La Presse Anarchiste

Guerre et paix de King Vidor

Après une longue exclu­si­vi­té, « Guerre et Paix » triomphe actuel­le­ment dans les salles de quar­tier. Quitte à pas­ser pour retar­da­taire, je ne crois pas inutile de mar­quer les débuts de cette chro­nique en entre­te­nant nos lec­teurs d’un film dont le sujet leur tient à cœur.
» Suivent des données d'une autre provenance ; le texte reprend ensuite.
(** * kevvy: the CVE lookup cog ([kevvy/cogs/cve_lookup.py])

    A shallow embedding of the message pipeline ([on_message]), of the
    configuration commands and of the sorting step of [/cve latest],
    together with the properties of the alert core that follow from the
    code.

    Conventions of the embedding.
    - Python [int] is [Z]; a CVSS score (an [int] or a finite [float]) is
      a rational [Q], compared exactly as Python compares numbers; the
      decimal literals of the source are read as the decimals they
      spell.  NaN and the infinities are outside the model.
    - A [str] is a list of Unicode code points ([N]).
    - Calls that may raise return an [Outcome]; [try]/[except] is written
      out as a match on it.
    - Calls to [logger] have no effect on what the cog answers or stores
      and are left out. *)

From Stdlib Require Import ZArith QArith List String Ascii Lia Permutation Sorted.
From stdpp Require Import base list gmap strings.
Import ListNotations.

Local Open Scope string_scope.
Local Open Scope list_scope.
Local Open Scope Z_scope.

(** ** Calls that may raise *)

Inductive Outcome (A : Type) : Type :=
| Ret (a : A)
| Raise.
Arguments Ret {A} a.
Arguments Raise {A}.

(** ** Severity gate

    [SeverityLevelChoices = Literal["critical", "high", "medium", "low",
    "all"]]. *)

Inductive SeverityLevelChoices : Type :=
| critical | high | medium | low | all.

Definition level_name (l : SeverityLevelChoices) : string :=
  match l with
  | critical => "critical"
  | high => "high"
  | medium => "medium"
  | low => "low"
  | all => "all"
  end.

(** [cve_score < min_score_threshold] on numbers. *)
Definition Qltb (x y : Q) : bool := negb (Qle_bool y x).

(** The threshold table of [on_message]:
    [{"critical": 9.0, "high": 7.0, "medium": 4.0, "low": 0.1,
      "all": 0.0}.get(global_threshold_str, 0.0)]. *)
Definition min_score_threshold (global_threshold_str : string) : Q :=
  if String.eqb global_threshold_str "critical" then 9%Q
  else if String.eqb global_threshold_str "high" then 7%Q
  else if String.eqb global_threshold_str "medium" then 4%Q
  else if String.eqb global_threshold_str "low" then (1 # 10)%Q
  else if String.eqb global_threshold_str "all" then 0%Q
  else 0%Q.

(** The severity threshold check of [on_message].  [cve_score] is
    [cve_details.get("cvss")]: [Some q] when it is an [int] or a [float]
    ([isinstance(cve_score, (int, float))]), [None] when the key is
    missing or holds anything else.  The result is [false] exactly when
    the loop body runs [continue]. *)
Definition passes_threshold (global_threshold_str : string)
    (cve_score : option Q) : bool :=
  match cve_score with
  | Some sc =>
      if Qltb sc (min_score_threshold global_threshold_str) then false
      else true
  | None =>
      if negb (String.eqb global_threshold_str "all") then false
      else true
  end.

(** ** Identifier scanner

    [CVE_SCAN_REGEX = re.compile(r"CVE-\d{4}-\d{4,}", re.IGNORECASE)] and
    [CVE_VALIDATE_REGEX = re.compile(r"^CVE-\d{4}-\d{4,}$", re.IGNORECASE)]
    work on [str], so [\d] is any Unicode decimal digit and [str.upper]
    is the Unicode upper-casing.  Both tables belong to the interpreter;
    they are taken as a parameter. *)

Abbreviation codepoint := N (only parsing).
Abbreviation text := (list N) (only parsing).

Record UnicodeTables : Type := {
  (** [\d]: the code point is a decimal digit (category Nd) *)
  isdecimal : codepoint -> bool;
  (** the upper-casing of one code point; [str.upper] concatenates them *)
  upper_cp : codepoint -> list codepoint
}.

(** What the scanner relies on: upper-casing sends the letters of the
    prefix to [CVE] and leaves the hyphen and every decimal digit alone. *)
Record unicode_tables_ok (U : UnicodeTables) : Prop := {
  upper_decimal : forall d, isdecimal U d = true -> upper_cp U d = [d];
  upper_C : upper_cp U 67%N = [67%N];
  upper_c : upper_cp U 99%N = [67%N];
  upper_V : upper_cp U 86%N = [86%N];
  upper_v : upper_cp U 118%N = [86%N];
  upper_E : upper_cp U 69%N = [69%N];
  upper_e : upper_cp U 101%N = [69%N];
  upper_hyphen : upper_cp U 45%N = [45%N]
}.
(** * The Tetris project: game loop, input arbitration and score counters

    A shallow embedding of [score.c] and of the game loop of [project.c]
    ([play_game], the joystick gates [is_left] .. [is_down],
    [convert_joystick], [update_seven_segment]), with the properties of the
    control core stated and proved over it.

    Integers are [Z] with the wrap-around of their C type written out.  The
    target is an AVR: [int] is 16 bits wide, [uint32_t] arithmetic is modulo
    [2^32]. *)

From Stdlib Require Import ZArith List Bool Lia Ascii Permutation.
Import ListNotations.
Open Scope Z_scope.

(** ** Machine integers *)

Definition uint8 (z : Z) : Z := z mod 2 ^ 8.
Definition uint16 (z : Z) : Z := z mod 2 ^ 16.
Definition uint32 (z : Z) : Z := z mod 2 ^ 32.

(** Conversion of a byte to (signed) [char]: values from 128 on become
    negative.  Every constant the loop compares a [char] with is below 128. *)
Definition to_char (c : Z) : Z := (c + 128) mod 2 ^ 8 - 128.

(** ** score.c *)

Module Score.

(** The two [static] variables of the module. *)
Record t := mk { score : Z; cleared_rows : Z }.


(** [score += value] on a [uint32_t]. *)
Definition add_to_score (value : Z) (s : t) : t :=
  mk (uint32 (score s + value)) (cleared_rows s).

Definition get_score (s : t) : Z := score s.

Definition init_cleared_rows (s : t) : t :=
  mk (score s) 0.

(** [if(cleared_rows < 99) cleared_rows++;] on a [uint8_t]. *)
Definition increment_cleared_rows (s : t) : t :=
  if cleared_rows s <? 99
  then mk (score s) (uint8 (cleared_rows s + 1))
  else s.

Definition get_cleared_rows (s : t) : Z := cleared_rows s.

(** [n] successive calls of [increment_cleared_rows]. *)
Fixpoint increments (n : nat) (s : t) : t :=
  match n with
  | O => s
  | S n' => increments n' (increment_cleared_rows s)
  end.

(** The calls another module can make to change the counters (the
    variables are [static], so there is no other way to reach them). *)
Inductive call := AddToScore (value : Z) | IncrementClearedRows.

Definition run_call (c : call) (s : t) : t :=
  match c with
  | AddToScore v => add_to_score (uint16 v) s
  | IncrementClearedRows => increment_cleared_rows s
  end.

Definition run_calls (cs : list call) (s : t) : t :=
  fold_left (fun acc c => run_call c acc) cs s.

End Score.

(** ** game.h: the board collaborator *)

(** The argument of [attempt_move]. *)
Inductive move := MOVE_LEFT | MOVE_RIGHT.

(** The interface of the game module as [play_game] uses it.  Every function
    returns whether the action was legal.  [fix_block_to_board_and_add_new_block]
    may clear rows; it reaches the score module only through that module's
    functions, so it also returns the calls it makes.  The falling block can
    descend finitely many rows only: [rows_below] bounds the number of drops
    that can still succeed. *)
Class Game (B : Type) := {
  attempt_move : move -> B -> bool * B;
  attempt_rotation : B -> bool * B;
  attempt_drop_block_one_row : B -> bool * B;
  fix_block_to_board_and_add_new_block : B -> (bool * list Score.call) * B;
  rows_below : B -> nat;
  drop_descends : forall b b',
    attempt_drop_block_one_row b = (true, b') ->
    (rows_below b' < rows_below b)%nat
}.
(** The [while] loop of [extract_python_function]. *)
Fixpoint python_while (fuel : nat) (lines : list str) (ident j : Z)
    : outcome Z :=
  if j + 1 <? len lines then
    match fuel with
    | O => OutOfFuel
    | S fuel' =>
        next <- getitem lines (j + 1) ;;
        if get_ident next >=? ident + 4
        then python_while fuel' lines ident (j + 1)
        else Ok j
    end
  else Ok j.

Definition extract_python_function (start : Z) (header line : str)
    (lines : list str) : outcome extraction :=
  let ident := get_ident line in
  j <- python_while (Z.to_nat (len lines - start)) lines ident start ;;
  let body := header ++ concat (slice lines (start + 1) (j + 1)) in
  let clean_body := concat (slice lines (start + 1) (j + 1)) in
  Ok (j, body, clean_body).

Definition extract_clean_oneliner (start : Z) (header line : str) : extraction :=
  (start, line, slice_from line (find "=" line + 1)).

(* ================================================================== *)
(** * Function locator *)
(* ================================================================== *)

Section Locator.

(** The token kinds of the lexical-analysis collaborator, and the test
    [token == Token.Name.Function]. *)
Variable Token : Type.
Variable is_Name_Function : Token -> bool.

(** A lexer is used through [lexer.get_tokens(line)] only. *)
Definition lexer : Type := str -> list (Token * str).

Definition method : Type := str * str.
Definition calc_star (self_n : nat) (y : list Qc) (w_transform : mode)
  : M (list float * Z * nd * nd) :=
  (let y_sum := vsum y in
   put_transform B ;;
   w <- get ;;
   yl <- lift (slag w y) ;;
   let yl := vadd yl y in
   yl <- match w_transform with
         | R => wc <- lift (getCardinalities self_n w) ;;
                ret (fmap2 fdiv (fins yl) (map (fun c => fin (N2Qc c + 1)) wc))
         | B => ret (fins yl)
         end ;;
   let Gs := map (fun v => fdiv v (fin y_sum)) yl in
   let N := Z.of_nat self_n in
   ret (Gs, N, Scalar (fmean (fins y)), Scalar (fvar (fins y))))%eng.

(** [G_Local.calc] *)
Definition calc (self_n : nat) (y : list Qc) (w_transform : mode) (star : bool)
    (w_original : mode) : M calc_t :=
  (let y_sum := vsum y in
   '(Gs, N, yl_mean, s2) <-
      (if negb star then calc_plain self_n y else calc_star self_n y w_transform) ;;
   '(EGs_num, VGs_num) <-
      match w_transform with
      | B => w <- get ;;
             W <- lift (getCardinalities self_n w) ;;
             let W := map (fun c => N2Qc c + b2q star) W in
             ret (Vec (fins W),
                  Vec (map (fun c => fdiv (fin (c * (Z2Qc N - c))) (fin (Z2Qc N - 1))) W))
      | R => ret (Scalar (fin 1), Scalar (fin 1))
      end ;;
   EGs <- match EGs_num with
          | Scalar _ => q <- lift (pydiv 1 N) ;; ret (Scalar (fin q))
          | Vec v => ret (Vec (map (fun e => fdiv e (finZ N)) v))
          end ;;
   invN2 <- lift (pydiv 1 (N * N)) ;;
   let VGs := nd_map2 fmul (nd_map2 fmul VGs_num (Scalar (fin invN2)))
                           (nd_map2 fdiv s2 (nd_map2 fmul yl_mean yl_mean)) in
   let Zs := bcast2 fdiv (bcast2 fsub Gs EGs) (nd_map fsqrt VGs) in
   put_transform w_original ;;
   ret (mkCalc y_sum Gs EGs VGs Zs))%eng.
Cette super­pro­duc­tion ita­lo-amé­ri­caine qui coû­ta, nous dit-on, deux mil­liards de francs, est l’adaptation d’un des plus puis­sants romans de la lit­té­ra­ture uni­ver­selle. Réduire ses quelque trois mille pages foi­son­nantes de per­son­nages et d’actions, toutes sillon­nées d’idées, aux dimen­sions du spec­tacle ciné­ma­to­gra­phique, paraît encore une gageure, et ces trois heures quinze de pro­jec­tion paraissent insuf­fi­santes à nous en pro­po­ser l’équivalent.

Le pres­tige de King Vidor n’en sort pas, pour autant, dimi­nué. Le vieux réa­li­sa­teur, que cer­tains s’étaient pres­sés d’enterrer, n’a pas per­du la main : même vigueur, même solidité.

Son art du récit, de la construc­tion et de la pro­gres­sion reste remar­quable. Mais son mérite évident est d’avoir cru pro­fon­dé­ment à son œuvre. Ce dis­ciple de Grif­fith, nous le savions depuis « La Grande Parade », met sa foi pro­tes­tante, tein­tée de puri­ta­nisme, au ser­vice du paci­fisme authentique.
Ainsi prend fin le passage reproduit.